The larger question here is how scammers obtained such sensitive internal customer information. The crooks had complete information about customers’ accounts, including plans and balances, something that is possible only through insider knowledge or by accessing internal networks. Considering Salt Typhoon’s reported penetration of U.S. telecom operators, it is possible that they exploited unpatched vulnerabilities, breaching customer databases?
Salt Typhoon is known to employ credential theft techniques, allowing it to move laterally within networks. Once inside Comcast’s infrastructure, they could have accessed customer service portals to retrieve account balances and personal details. The extracted Comcast customer data could have been sold to scammers, enabling them to target victims with precise account details (such as last four payments made and upcoming charges) thereby easily facilitating their fraud operations.

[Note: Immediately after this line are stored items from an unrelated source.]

(** ** Provider work ([provider_work_store.go]) *)
Definition completeCancellation (id : Z) : Tx unit :=
  fun d =>
    match dbCancellations d !! id with
    | Some work =>
        if icCompleted work then Ok (tt, d)
        else
          let d := set_cancellations d
            (<[id := mkCancellation (icOrderID work) (icRef work) true]> (dbCancellations d)) in
          let outstanding := List.filter (fun kv => (icOrderID kv.2 =? icOrderID work) && negb (icCompleted kv.2))
                               (map_to_list (dbCancellations d)) in
          if Z.of_nat (length outstanding) =? 0 then
            (let! _ := Updates (by_id (icOrderID work) (fun o => negb (oGrantSnapshot o) &&
                         has_status StatusRecoverable o && String.eqb (oReviewReason o) "legacy_cancel_pending"))
                         [ColStatus StatusFailed; ColLegacyResolved true; ColReviewReason "legacy_cancelled"] in
             tx_ret tt) d
          else Ok (tt, d)
    | None => Ok (tt, d)
    end.

Definition CompleteCancellation (id : Z) (d : database) := Transaction (completeCancellation id) d.

(** The cancellation recorded for a reference. *)
Definition cancellation_for (ref : string) (d : database) : option InvoiceCancellation :=
  match List.filter (fun kv => String.eqb (icRef kv.2) ref) (map_to_list (dbCancellations d)) with
  | kv :: _ => Some kv.2
  | [] => None
  end.

Fixpoint queueCancellations (orderID : Z) (candidates : list RecoveredInvoice) : Tx unit :=
  match candidates with
  | [] => tx_ret tt
  | candidate :: rest =>
      if negb (bool_decide (riState candidate = InvoiceActive)) then queueCancellations orderID rest
      else fun d =>
        match cancellation_for (riRef candidate) d with
        | Some existing =>
            if negb (icOrderID existing =? orderID)
            then Err (ErrText "cancellation identity belongs to another order")
            else queueCancellations orderID rest d
        | None =>
            queueCancellations orderID rest
              (mkDatabase (dbOrders d) (dbClients d)
                 (<[dbNextCancellation d := mkCancellation orderID (riRef candidate) false]> (dbCancellations d))
                 (dbChanges d) (dbNextOrder d) (dbNextCancellation d + 1))
        end
  end.
(** ** Recovery is quiet or ends in one credit *)
Definition recovers (P : database -> Prop) (id now : Z) (m : Tx AppliedOrderResult) : Prop :=
  forall d r d', wf d -> P d -> m d = Ok (r, d') ->
    (arApplied r = false /\ quiet d d') \/
    (exists charge actor d1, charge <> "" /\ quiet d d1 /\ applyGrant id charge now actor d1 = Ok (r, d')).

Lemma recovers_bind {A : Type} P id now (m : Tx A) k :
  stable P -> calm P m -> (forall a, recovers P id now (k a)) -> recovers P id now (tx_bind m k).
Proof.
  intros Hst Hm Hk d r d' Hwf HP. unfold tx_bind. destruct (m d) as [[a d1]|e] eqn:E; [|done]. intros Hr.
  specialize (Hm _ _ _ HP E).
  destruct (Hk a d1 r d' (quiet_wf _ _ Hm Hwf) (Hst _ _ Hm HP) Hr) as [[Ha Hq]|(c & ac & d2 & Hc & Hq & Hg)].
  - left. split; [done|]. by transitivity d1.
  - right. exists c, ac, d2. split_and!; [done|by transitivity d1|done].
Qed.

Lemma recovers_quiet P id now : recovers P id now (tx_ret notApplied).
Proof. intros d r d' _ _ [= <- <-]. left. split; [done|reflexivity]. Qed.

Lemma recovers_if P id now (b : bool) m1 m2 :
  recovers P id now m1 -> recovers P id now m2 -> recovers P id now (if b then m1 else m2).
Proof. by destruct b. Qed.

Lemma recovers_on_order id now cols :
  (forall o, settled (oStatus o) = false -> settled (oStatus (Updates_of cols o)) = false) ->
  recovers (open_at id) id now (on_order id cols).
Proof.
  intros Hc. apply recovers_bind; [apply stable_open|by apply calm_open_Updates|]. intros _. apply recovers_quiet.
Qed.

Lemma recovers_review id now reason : recovers (open_at id) id now (review id reason).
Proof. apply recovers_on_order. done. Qed.

Lemma evidence_status refPayload o ref x :
  oStatus (Updates_of (evidence_columns refPayload o ref) x) = oStatus x.
Proof. unfold evidence_columns. by destruct (_ =? 0). Qed.

Lemma Updates_of_app l1 l2 o : Updates_of (l1 ++ l2) o = Updates_of l2 (Updates_of l1 o).
Proof. apply foldl_app. Qed.

#[export] Hint Resolve recovers_review recovers_quiet stable_open calm_queueCancellations : solovey.

Lemma recovers_legacy refPayload id now o active paids :
  recovers (open_at id) id now (recoverLegacy refPayload id o active paids).
Proof.
  unfold recoverLegacy. destruct paids as [|p ps]; (apply recovers_bind; [auto with solovey..|]; intros _).
  - destruct active; by apply recovers_on_order.
  - apply recovers_on_order. intros x _. by rewrite Updates_of_app, evidence_status.
Qed.
(** [Manager.Current]: a stale snapshot counts as unknown. *)
Definition currentState (snapshot : Snapshot) (now : Z) : State :=
  if (0 <? snObservedAt snapshot) && (snObservedAt snapshot * second + DefaultFreshness <? now)
  then StateUnknown else snState snapshot.

Definition managerAdmission (snapshot : Snapshot) (now : Z) (pressureClass : string) : Admission :=
  Decide (currentState snapshot now) pressureClass.

Example default_evaluator : exists e, NewEvaluator DefaultThresholds = Some e.
Proof. eexists. vm_compute. reflexivity. Qed.

(** ** Histories of evaluations
    The log holds, newest first, the time of an evaluation, the state its signals
    call for and the state the evaluator went to. *)
Record observation := mkObservation { obTime : Z; obTarget : State; obState : State }.

Definition target_of (e : Evaluator) (now : Z) (signals : list Signal) : State :=
  let previous := snState (eCurrent e) in
  (classify e (Unix now) (normalizeSignals (Unix now) signals)
     (bool_decide (previous = StateRecovering) || (severity StateWarning <=? severity previous))).1.

Definition observe (st : Evaluator * list observation) (input : Z * list Signal) : Evaluator * list observation :=
  let '(e, log) := st in
  let '(now, signals) := input in
  let '(snapshot, e') := Evaluate e now signals in
  (e', mkObservation now (target_of e now signals) (snState snapshot) :: log).

Definition observations (e : Evaluator) (history : list (Z * list Signal)) : Evaluator * list observation :=
  foldl observe (e, []) history.

(** An evaluation is a transition to the classified target. *)
Lemma Evaluate_transition e now signals :
  snState (Evaluate e now signals).1 = (transition e now (snState (eCurrent e)) (target_of e now signals)).1 /\
  exists s, snState s = (transition e now (snState (eCurrent e)) (target_of e now signals)).1 /\
    (Evaluate e now signals).2 = with_current (transition e now (snState (eCurrent e)) (target_of e now signals)).2 s.
Proof.
  unfold Evaluate, target_of. destruct (classify _ _ _ _) as [target reasons]. simpl.
  destruct (transition e now _ target) as [next e']. simpl. split; [done|]. eexists. split; [|reflexivity]. done.
Qed.

(** The states a threshold comparison can call for. *)
Definition classifiable (s : State) : bool := negb (bool_decide (s = StateUnknown)) && negb (bool_decide (s = StateRecovering)).

Lemma thresholdState_classifiable v t b : classifiable (thresholdState v t b) = true.
Proof. unfold thresholdState. destruct (exitBounds t b) as [[w c] k]. by repeat case_match. Qed.

Lemma maxState_classifiable a b : classifiable a = true -> classifiable b = true -> classifiable (maxState a b) = true.
Proof. unfold maxState. by destruct (_ <? _). Qed.

Lemma classifyOne_classifiable now sigs b acc t :
  classifiable acc.1 = true -> classifiable (classifyOne now sigs b acc t).1 = true.
Proof.
  destruct acc as [worst reasons]. simpl. intros H. unfold classifyOne.
  assert (Hm : classifiable (if thRequired t
    then (maxState worst StateWarning, appendBounded reasons ("required_signal_unavailable:" +:+ thID t))
    else (worst, reasons)).1 = true) by (destruct (thRequired t); [by apply maxState_classifiable|done]).
  destruct (signal_for sigs (thID t)) as [s|]; [|done]. destruct (bool_decide _); [done|].
  destruct (_ || _); [done|]. simpl. apply maxState_classifiable; [done|apply thresholdState_classifiable].
Qed.

Lemma target_classifiable e now signals : classifiable (target_of e now signals) = true.
Proof.
  unfold target_of, classify.
  assert (H : forall now sigs b l a, classifiable a.1 = true -> classifiable (foldl (classifyOne now sigs b) a l).1 = true).
  { intros now' sigs b l. induction l as [|t l IH]; intros a Ha; [done|]. simpl. apply IH. by apply classifyOne_classifiable. }
  match goal with |- context [foldl (classifyOne ?n ?g ?b) _ _] =>
    specialize (H n g b (eThresholds e) (StateNormal, []) eq_refl) end.
  by destruct (foldl _ _ _).
Qed.

(** ** Confirmation *)
Definition agreed (log : list observation) (now : Z) (target : State) : Prop :=
  exists o, o ∈ log /\ obTarget o = target /\ SampleInterval <= since now (Unix (obTime o)).

Lemma agreed_later log o now now' target : agreed log now target -> now <= now' -> agreed (o :: log) now' target.
Proof. intros (x & Hx & Ht & Hs) Hle. exists x. unfold since in *. split_and!; [by apply list_elem_of_further|done|lia]. Qed.
(** ** Policies *)
Definition AuthTinyBytes : Z := 16 * 1024.
Definition JSONBytes : Z := 1 * 1024 * 1024.
Definition ConfigBytes : Z := 8 * 1024 * 1024.
Definition DatabaseBytes : Z := 512 * 1024 * 1024.
Definition MaxPageSize : Z := 200.
Definition MaxJSONNestingDepth : Z := 64.
Definition sessionAdmissionLanes : Z := 64.

Inductive BodyClass := BodyNone | BodyAuthTiny | BodyJSON | BodyConfig | BodyComponent | BodyDatabase.

#[export] Instance BodyClass_eq_dec : EqDecision BodyClass.
Proof. solve_decision. Defined.

Record Policy := mkPolicy {
  pMethod : string;
  pRoute : string;
  pAuthentication : string;
  pActionScope : string;
  pBodyClass : BodyClass;
  pMaxBodyBytes : Z;
  pConcurrencyClass : string;
  pPressureClass : string;
  pAuditPolicy : string;
  pResponseClass : string;
  pStepUpOperation : string
}.

Definition set_authentication (v : string) (p : Policy) : Policy :=
  mkPolicy (pMethod p) (pRoute p) v (pActionScope p) (pBodyClass p) (pMaxBodyBytes p) (pConcurrencyClass p)
    (pPressureClass p) (pAuditPolicy p) (pResponseClass p) (pStepUpOperation p).
Definition set_scope (v : string) (p : Policy) : Policy :=
  mkPolicy (pMethod p) (pRoute p) (pAuthentication p) v (pBodyClass p) (pMaxBodyBytes p) (pConcurrencyClass p)
    (pPressureClass p) (pAuditPolicy p) (pResponseClass p) (pStepUpOperation p).
Definition set_body (c : BodyClass) (n : Z) (p : Policy) : Policy :=
  mkPolicy (pMethod p) (pRoute p) (pAuthentication p) (pActionScope p) c n (pConcurrencyClass p)
    (pPressureClass p) (pAuditPolicy p) (pResponseClass p) (pStepUpOperation p).
Definition set_concurrency (v : string) (p : Policy) : Policy :=
  mkPolicy (pMethod p) (pRoute p) (pAuthentication p) (pActionScope p) (pBodyClass p) (pMaxBodyBytes p) v
    (pPressureClass p) (pAuditPolicy p) (pResponseClass p) (pStepUpOperation p).
Definition set_pressure (v : string) (p : Policy) : Policy :=
  mkPolicy (pMethod p) (pRoute p) (pAuthentication p) (pActionScope p) (pBodyClass p) (pMaxBodyBytes p)
    (pConcurrencyClass p) v (pAuditPolicy p) (pResponseClass p) (pStepUpOperation p).
Definition set_audit (v : string) (p : Policy) : Policy :=
  mkPolicy (pMethod p) (pRoute p) (pAuthentication p) (pActionScope p) (pBodyClass p) (pMaxBodyBytes p)
    (pConcurrencyClass p) (pPressureClass p) v (pResponseClass p) (pStepUpOperation p).
Definition set_stepup (v : string) (p : Policy) : Policy :=
  mkPolicy (pMethod p) (pRoute p) (pAuthentication p) (pActionScope p) (pBodyClass p) (pMaxBodyBytes p)
    (pConcurrencyClass p) (pPressureClass p) (pAuditPolicy p) (pResponseClass p) v.

Definition isMutationMethod (method : string) : bool := one_of method ["POST"; "PUT"; "PATCH"; "DELETE"].

(** *** [classify], part by part *)
Definition initialPolicy (method route : string) : Policy :=
  let policy := mkPolicy method route "browser_session" "read" BodyNone 0 "" "interactive" "standard"
                  "bounded_safe_envelope" "" in
  if isMutationMethod method then
    let policy := set_concurrency "session_mutation" (set_body BodyJSON JSONBytes (set_scope "write" policy)) in
    if String.eqb method "DELETE" then set_body BodyNone 0 policy else policy
  else policy.

Definition classifyAuthentication (lower : string) (p : Policy) : Policy :=
  let p := if Contains lower "/apiv2/" then set_authentication "bearer_token" p else p in
  if HasSuffix lower "/login" || HasSuffix lower "/csrf"
  then set_pressure "essential" (set_scope "authenticate" (set_authentication "public_preauth" p)) else p.

(** A security-audited scope, with the operation that needs a step-up, if any. *)
Definition secured (scope stepup : string) (p : Policy) : Policy :=
  set_audit "security" (set_stepup (if String.eqb stepup "" then pStepUpOperation p else stepup) (set_scope scope p)).

Definition databaseImportRoute (lower : string) : bool := Contains lower "/import-".
Definition restoreRoute (lower : string) : bool := Contains lower "/v1/operations/data/restore".
(* ===== verification/MfaProperties.v ===== *)
(** * Properties of multi-factor authentication

    Concurrent calls of the MFA service are steps of [mfaStep]: a call reads, and
    later commits against the store as it is then, or is abandoned.  The log, newest
    event first, records what was accepted, issued, acknowledged and consumed.

    Two assumptions on the random generator are premises of the steps: a sealed
    secret is new, and the verifiers of a batch of recovery codes are new. *)

From Stdlib Require Import Sorted.
From S2P Require Import Prelude GoStrings VersionPolicy Totp Mfa.

Open Scope string_scope.
Open Scope list_scope.
Open Scope Z_scope.

(** ** Worlds *)
Inductive mfaEvent :=
| Enrolled (secret : string)
| AcceptedCode (secret code : string) (counter now : Z)
| Issued (verifiers : list string)
| Acknowledged (verifiers : list string)
| Consumed (verifier : string)
| DisabledMFA.

Inductive mfaCall :=
| BeginCall (current : option AdminMFAFactor)
| ConfirmCall (n : confirmation)
| VerifyCall (v : verification)
| RotateCall (r : rotation).

Record mfaWorld := mkMfaWorld { wStore : mfaStore; wCalls : list mfaCall; wLog : list mfaEvent }.

Definition secrets (log : list mfaEvent) : list string :=
  omap (fun e => match e with Enrolled s => Some s | _ => None end) log.

Definition counters (secret : string) (log : list mfaEvent) : list Z :=
  omap (fun e => match e with AcceptedCode s _ n _ => if decide (s = secret) then Some n else None | _ => None end) log.

Definition issued (log : list mfaEvent) : list string :=
  concat ((fun e => match e with Issued vs => vs | _ => [] end) <$> log).

Definition consumed (log : list mfaEvent) : list string :=
  omap (fun e => match e with Consumed v => Some v | _ => None end) log.

#[local] Arguments secrets : simpl never.
#[local] Arguments counters : simpl never.
#[local] Arguments issued : simpl never.
#[local] Arguments consumed : simpl never.

(** The recovery codes that were acknowledged last, and not disabled since. *)
Fixpoint current_batch (log : list mfaEvent) : list string :=
  match log with
  | [] => []
  | Acknowledged vs :: _ => vs
  | DisabledMFA :: _ => []
  | _ :: rest => current_batch rest
  end.

(** Every consumed code was one of the codes acknowledged last at that time. *)
Fixpoint from_current (log : list mfaEvent) : Prop :=
  match log with
  | [] => True
  | Consumed v :: rest => v ∈ current_batch rest /\ from_current rest
  | _ :: rest => from_current rest
  end.

Definition verifiers (rows : list AdminRecoveryCode) : list string := cVerifier <$> rows.

Definition fresh_batch (rows : list AdminRecoveryCode) (log : list mfaEvent) : Prop :=
  NoDup (verifiers rows) /\ forall v, v ∈ verifiers rows -> v ∉ issued log.

Section Interleavings.
Context (hmac_sha1 : list Z -> list Z -> list Z) (base32 : string -> option (list Z)).
Context (openBox : string -> option string) (recoveryMac : string -> option string).

#[local] Abbreviation decryptSettingValue := (decryptSettingValue openBox).
#[local] Abbreviation recoveryVerifier := (recoveryVerifier base32 recoveryMac).
#[local] Abbreviation confirmCheck := (confirmCheck hmac_sha1 base32 openBox recoveryMac).
#[local] Abbreviation verifyCheck := (verifyCheck hmac_sha1 base32 openBox).
#[local] Abbreviation ConsumeRecoveryCode := (ConsumeRecoveryCode base32 recoveryMac).
#[local] Abbreviation rotateCheck := (rotateCheck base32 recoveryMac).

Inductive mfaStep : mfaWorld -> mfaWorld -> Prop :=
| step_begin_read st calls log userID username :
    validAdministrator userID username = true ->
    mfaStep (mkMfaWorld st calls log) (mkMfaWorld st (BeginCall (sFactor st) :: calls) log)
| step_begin_commit st l1 l2 log current encrypted now :
    encrypted <> "" -> encrypted ∉ secrets log ->
    mfaStep (mkMfaWorld st (l1 ++ BeginCall current :: l2) log)
            (mkMfaWorld (beginCommit encrypted now current st) (l1 ++ l2) (Enrolled encrypted :: log))
| step_confirm_read st calls log code now random n :
    confirmCheck code now random st = Ok n ->
    mfaStep (mkMfaWorld st calls log) (mkMfaWorld st (ConfirmCall n :: calls) log)
| step_confirm_commit st st' l1 l2 log n :
    confirmCommit n st = Ok st' -> fresh_batch (fnRows n) log ->
    mfaStep (mkMfaWorld st (l1 ++ ConfirmCall n :: l2) log)
            (mkMfaWorld st' (l1 ++ l2)
               (AcceptedCode (mPendingSecret (fnFactor n)) (fnCode n) (fnCounter n) (fnNow n) :: Issued (verifiers (fnRows n)) :: log))
| step_acknowledge st st' calls log now :
    AcknowledgeRecoveryCodes now st = Ok st' ->
    mfaStep (mkMfaWorld st calls log) (mkMfaWorld st' calls (Acknowledged (verifiers (sCodes st')) :: log))
| step_verify_read st calls log code now v :
    verifyCheck code now st = Ok v ->
    mfaStep (mkMfaWorld st calls log) (mkMfaWorld st (VerifyCall v :: calls) log)
| step_verify_commit st st' l1 l2 log v :
    verifyCommit v st = Ok st' ->
    mfaStep (mkMfaWorld st (l1 ++ VerifyCall v :: l2) log)
            (mkMfaWorld st' (l1 ++ l2) (AcceptedCode (vfSecret v) (vfCode v) (vfCounter v) (vfNow v) :: log))
| step_consume st st' calls log code verifier now :
    0 < now -> recoveryVerifier code = Some verifier -> ConsumeRecoveryCode code now st = Ok st' ->
    mfaStep (mkMfaWorld st calls log) (mkMfaWorld st' calls (Consumed verifier :: log))
| step_rotate_read st calls log now random r :
    rotateCheck now random st = Ok r ->
    mfaStep (mkMfaWorld st calls log) (mkMfaWorld st (RotateCall r :: calls) log)
| step_rotate_commit st st' l1 l2 log r :
    rotateCommit r st = Ok st' -> fresh_batch (rtRows r) log ->
    mfaStep (mkMfaWorld st (l1 ++ RotateCall r :: l2) log)
            (mkMfaWorld st' (l1 ++ l2) (Issued (verifiers (rtRows r)) :: log))
| step_disable st calls log :
    mfaStep (mkMfaWorld st calls log) (mkMfaWorld (Disable st) calls (DisabledMFA :: log))
| step_abandon st l1 l2 log c :
    mfaStep (mkMfaWorld st (l1 ++ c :: l2) log) (mkMfaWorld st (l1 ++ l2) log).

Definition new_user (generation : Z) : mfaWorld := mkMfaWorld (mkMfaStore None [] generation) [] [].

(** A code that [Verify] accepted for a sealed secret. *)
Definition valid_code (secret code : string) (counter now : Z) : Prop :=
  exists plain raw, decryptSettingValue secret = Some plain /\ DecodeSecret base32 plain = Ok raw /\
    Code hmac_sha1 raw counter Digits = code /\ in_window (Z.quot now Period) counter.

(** ** Invariant *)
Definition waiting (f : AdminMFAFactor) : Prop := mState f = MFAStatePending \/ mState f = MFAStateActivePendingRotation.

Definition confirmed_pending (f : AdminMFAFactor) : Prop :=
  mState f = MFAStatePendingAcknowledgment \/ mState f = MFAStateActiveRotationAck.

Record factor_ok (log : list mfaEvent) (f : AdminMFAFactor) : Prop := mkFactorOk {
  fo_active : forall n, n ∈ counters (mActiveSecret f) log -> n <= mLastAcceptedCounter f;
  fo_waiting : waiting f -> counters (mPendingSecret f) log = [];
  fo_confirmed : confirmed_pending f -> forall n, n ∈ counters (mPendingSecret f) log -> n <= mPendingAcceptedCounter f;
  fo_distinct : mPendingSecret f <> "" -> mPendingSecret f <> mActiveSecret f;
  fo_pending_known : mPendingSecret f <> "" -> mPendingSecret f ∈ secrets log;
  fo_active_known : mActiveSecret f <> "" -> mActiveSecret f ∈ secrets log
}.
Fixpoint value32 (acc : Z) (s : string) : option Z :=
  match s with
  | "" => Some acc
  | String c rest => match digit32 c with Some d => value32 (acc * 32 + d) rest | None => None end
  end.

Definition decode32 (s : string) : option (list Z) :=
  let bits := 5 * slen s in
  (fun v => (fun i => Z.land (Z.shiftr v (bits - 8 * (Z.of_nat i + 1))) 255) <$> seq 0 (Z.to_nat (bits / 8))) <$> value32 0 s.

Definition box (v : string) : option string := Some (TrimPrefix v boxPrefix).
Definition mac (s : string) : option string := Some s.

Definition secret : string := "JBSWY3DPEHPK3PXPJBSWY3DPEHPK3PXP".
Definition sealed : string := boxPrefix +:+ secret.
Definition random : list string :=
  (fun c => c +:+ "ABCDEFGHIJKLMNOPQRSTUVWXY") <$> ["A"; "B"; "C"; "D"; "E"; "F"; "G"; "H"; "I"; "J"].

Definition step := mfaStep sum decode32 box mac.

Definition st0 : mfaStore := mkMfaStore None [] 1.
Definition st1 : mfaStore := beginCommit sealed 3000000 None st0.
Definition nobody : AdminMFAFactor := enrolledFactor "" 0.
Definition n1 : confirmation :=
  match confirmCheck sum decode32 box mac "100001" 3000030 random st1 with
  | Ok n => n | Err _ => mkConfirmation nobody 0 "" 0 [] [] 0
  end.
Definition st2 : mfaStore := match confirmCommit n1 st1 with Ok s => s | Err _ => st1 end.
Definition st3 : mfaStore := match AcknowledgeRecoveryCodes 3000060 st2 with Ok s => s | Err _ => st2 end.
Definition v1 : verification :=
  match verifyCheck sum decode32 box "100003" 3000090 st3 with Ok v => v | Err _ => mkVerification "" "" 0 0 end.
Definition st4 : mfaStore := match verifyCommit v1 st3 with Ok s => s | Err _ => st3 end.
Definition st5 : mfaStore := match ConsumeRecoveryCode decode32 mac "CABC-DEFG-HIJK-LMNO-PQRS-TUVW-XY" 3000100 st4 with Ok s => s | Err _ => st4 end.

Definition log1 : list mfaEvent := [Enrolled sealed].
Definition log2 : list mfaEvent := AcceptedCode sealed "100001" 100001 3000030 :: Issued (verifiers (fnRows n1)) :: log1.
Definition log3 : list mfaEvent := Acknowledged (verifiers (sCodes st3)) :: log2.
Definition log4 : list mfaEvent := AcceptedCode sealed "100003" 100003 3000090 :: log3.
Definition log5 : list mfaEvent := Consumed "CABCDEFGHIJKLMNOPQRSTUVWXY" :: log4.

(** A second enrollment reads the factor before the acknowledgment. *)
Definition w3 : mfaWorld := mkMfaWorld st3 [BeginCall (sFactor st2)] log3.
Definition w5 : mfaWorld := mkMfaWorld st5 [BeginCall (sFactor st2)] log5.

Lemma fresh1 : fresh_batch (fnRows n1) log1.
Proof.
  split; [apply (bool_decide_eq_true_1 (NoDup (verifiers (fnRows n1)))); vm_compute; reflexivity|].
  intros v _ Hin. change (v ∈ []) in Hin. by apply elem_of_nil in Hin.
Qed.

Lemma acknowledged_reachable : rtc step (new_user 1) w3.
Proof.
  eapply rtc_l; [exact (step_begin_read sum decode32 box mac st0 [] [] 1 "admin" eq_refl)|].
  eapply rtc_l.
  { refine (step_begin_commit sum decode32 box mac st0 [] [] [] None sealed 3000000 _ _); [discriminate|].
    intros Hin. by apply elem_of_nil in Hin. }
  eapply rtc_l.
  { refine (step_confirm_read sum decode32 box mac st1 [] log1 "100001" 3000030 random n1 _). vm_compute. reflexivity. }
  eapply rtc_l.
  { refine (step_confirm_commit sum decode32 box mac st1 st2 [] [] log1 n1 _ fresh1). vm_compute. reflexivity. }
  eapply rtc_l; [exact (step_begin_read sum decode32 box mac st2 [] log2 1 "admin" eq_refl)|].
  eapply rtc_l; [|apply rtc_refl].
  refine (step_acknowledge sum decode32 box mac st2 st3 [BeginCall (sFactor st2)] log2 3000060 _). vm_compute. reflexivity.
Qed.

Lemma used_reachable : rtc step (new_user 1) w5.
Proof.
  etrans; [exact acknowledged_reachable|]. eapply rtc_l.
  { refine (step_verify_read sum decode32 box mac st3 [BeginCall (sFactor st2)] log3 "100003" 3000090 v1 _). vm_compute. reflexivity. }
  eapply rtc_l.
  { refine (step_verify_commit sum decode32 box mac st3 st4 [] [BeginCall (sFactor st2)] log3 v1 _). vm_compute. reflexivity. }
  eapply rtc_l; [|apply rtc_refl].
  refine (step_consume sum decode32 box mac st4 st5 _ log4 "CABC-DEFG-HIJK-LMNO-PQRS-TUVW-XY" "CABCDEFGHIJKLMNOPQRSTUVWXY" 3000100 _ _ _);
    [lia|vm_compute; reflexivity|vm_compute; reflexivity].
Qed.

Lemma totp_codes_single_use_witness :
  rtc step (new_user 1) w5 /\ counters sealed (wLog w5) = [100003; 100001] /\ StronglySorted Z.gt (counters sealed (wLog w5)).
Proof.
  split; [exact used_reachable|]. split; [vm_compute; reflexivity|].
  apply (totp_codes_single_use sum decode32 box mac 1 w5 used_reachable).
Defined.

Lemma recovery_codes_single_use_witness :
  rtc step (new_user 1) w5 /\ consumed (wLog w5) = ["CABCDEFGHIJKLMNOPQRSTUVWXY"] /\ NoDup (consumed (wLog w5)) /\ from_current (wLog w5).
Proof.
  split; [exact used_reachable|]. split; [vm_compute; reflexivity|].
  apply (recovery_codes_single_use sum decode32 box mac 1 w5 used_reachable). vm_compute. reflexivity.
Defined.

Lemma mfa_switched_off_by_witness :
  exists w', step w3 w' /\ stEnabled (Status 3000060 (wStore w3)) = true /\ stEnabled (Status 3000090 (wStore w')) = false /\
  exists current, BeginCall current ∈ wCalls w3 /\ read_no_secret current.
Proof.
  set (other := boxPrefix +:+ "KRSXG5CTMVRXEZLUKRSXG5CTMVRXEZLU").
  assert (Hs : step w3 (mkMfaWorld (beginCommit other 3000090 (sFactor st2) st3) [] (Enrolled other :: log3))).
  { refine (step_begin_commit sum decode32 box mac st3 [] [] log3 (sFactor st2) other 3000090 _ _); [discriminate|].
    intros [H|H]%elem_of_cons; [discriminate H|by apply elem_of_nil in H]. }
  eexists. split; [exact Hs|]. split; [vm_compute; reflexivity|]. split; [vm_compute; reflexivity|].
  destruct (mfa_switched_off_by sum decode32 box mac 1 w3 _ 3000060 3000090 acknowledged_reachable Hs) as [H|(cur & e & H1 & H2 & _)].
  - eexists. split; [vm_compute; reflexivity|]. discriminate.
  - vm_compute. reflexivity.
  - vm_compute. reflexivity.
  - discriminate H.
  - exists cur. by split.
Defined.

How Companies Can Defend Against Such Attacks
To mitigate risks from Salt Typhoon and similar APT groups, telecom providers must:
• Implement Zero Trust security: Limit access to private data, allowing only approved staff to see customer account information. Segregate critical systems to keep attackers from traversing the network. Employ micro-segmentation to contain the spread of an attack within internal networks.
• Enhance network visibility: Deploy advanced threat detection systems such as AI-driven anomaly detection and behavioral analytics to identify unusual activity within internal databases.
• Patch vulnerabilities promptly: Salt Typhoon targets known security vulnerabilities, so keeping systems patched regularly is critical. Implement CISA-recommended security patches for telecommunications infrastructure. Create end-of-life strategies for technologies outside the manufacturer’s supported lifecycle to keep systems secure.
• Strengthen authentication mechanisms: Implement MFA for all internal systems processing customer information. Implement MFA solutions that can resist phishing to further secure accounts. Rotate administrative credentials regularly to keep attackers from using stolen credentials for lateral attacks.
• Educate customers about scams: Telecom providers should warn customers about fraudulent schemes and should advocate human risk management and security awareness training for their corporate customers to help identify and recognize telltale signs of social engineering and phishing attempts.
Conclusion: A Plausible Theory Worth Investigating
While definitive proof connecting Salt Typhoon to telecom gift card scams is currently lacking, circumstantial evidence makes for a persuasive case. Salt Typhoon has already breached many telcos, and their expertise in network intrusion and data extraction positions them as prime suspects. If Salt Typhoon is indeed responsible, it marks a dangerous new direction for state-sponsored cybercrime in which hackers facilitate financial fraud and not merely espionage. As cybersecurity threats continue to evolve, consumers and businesses alike must remain watchful, keeping sensitive information out of reach from adversarial nation-state actors.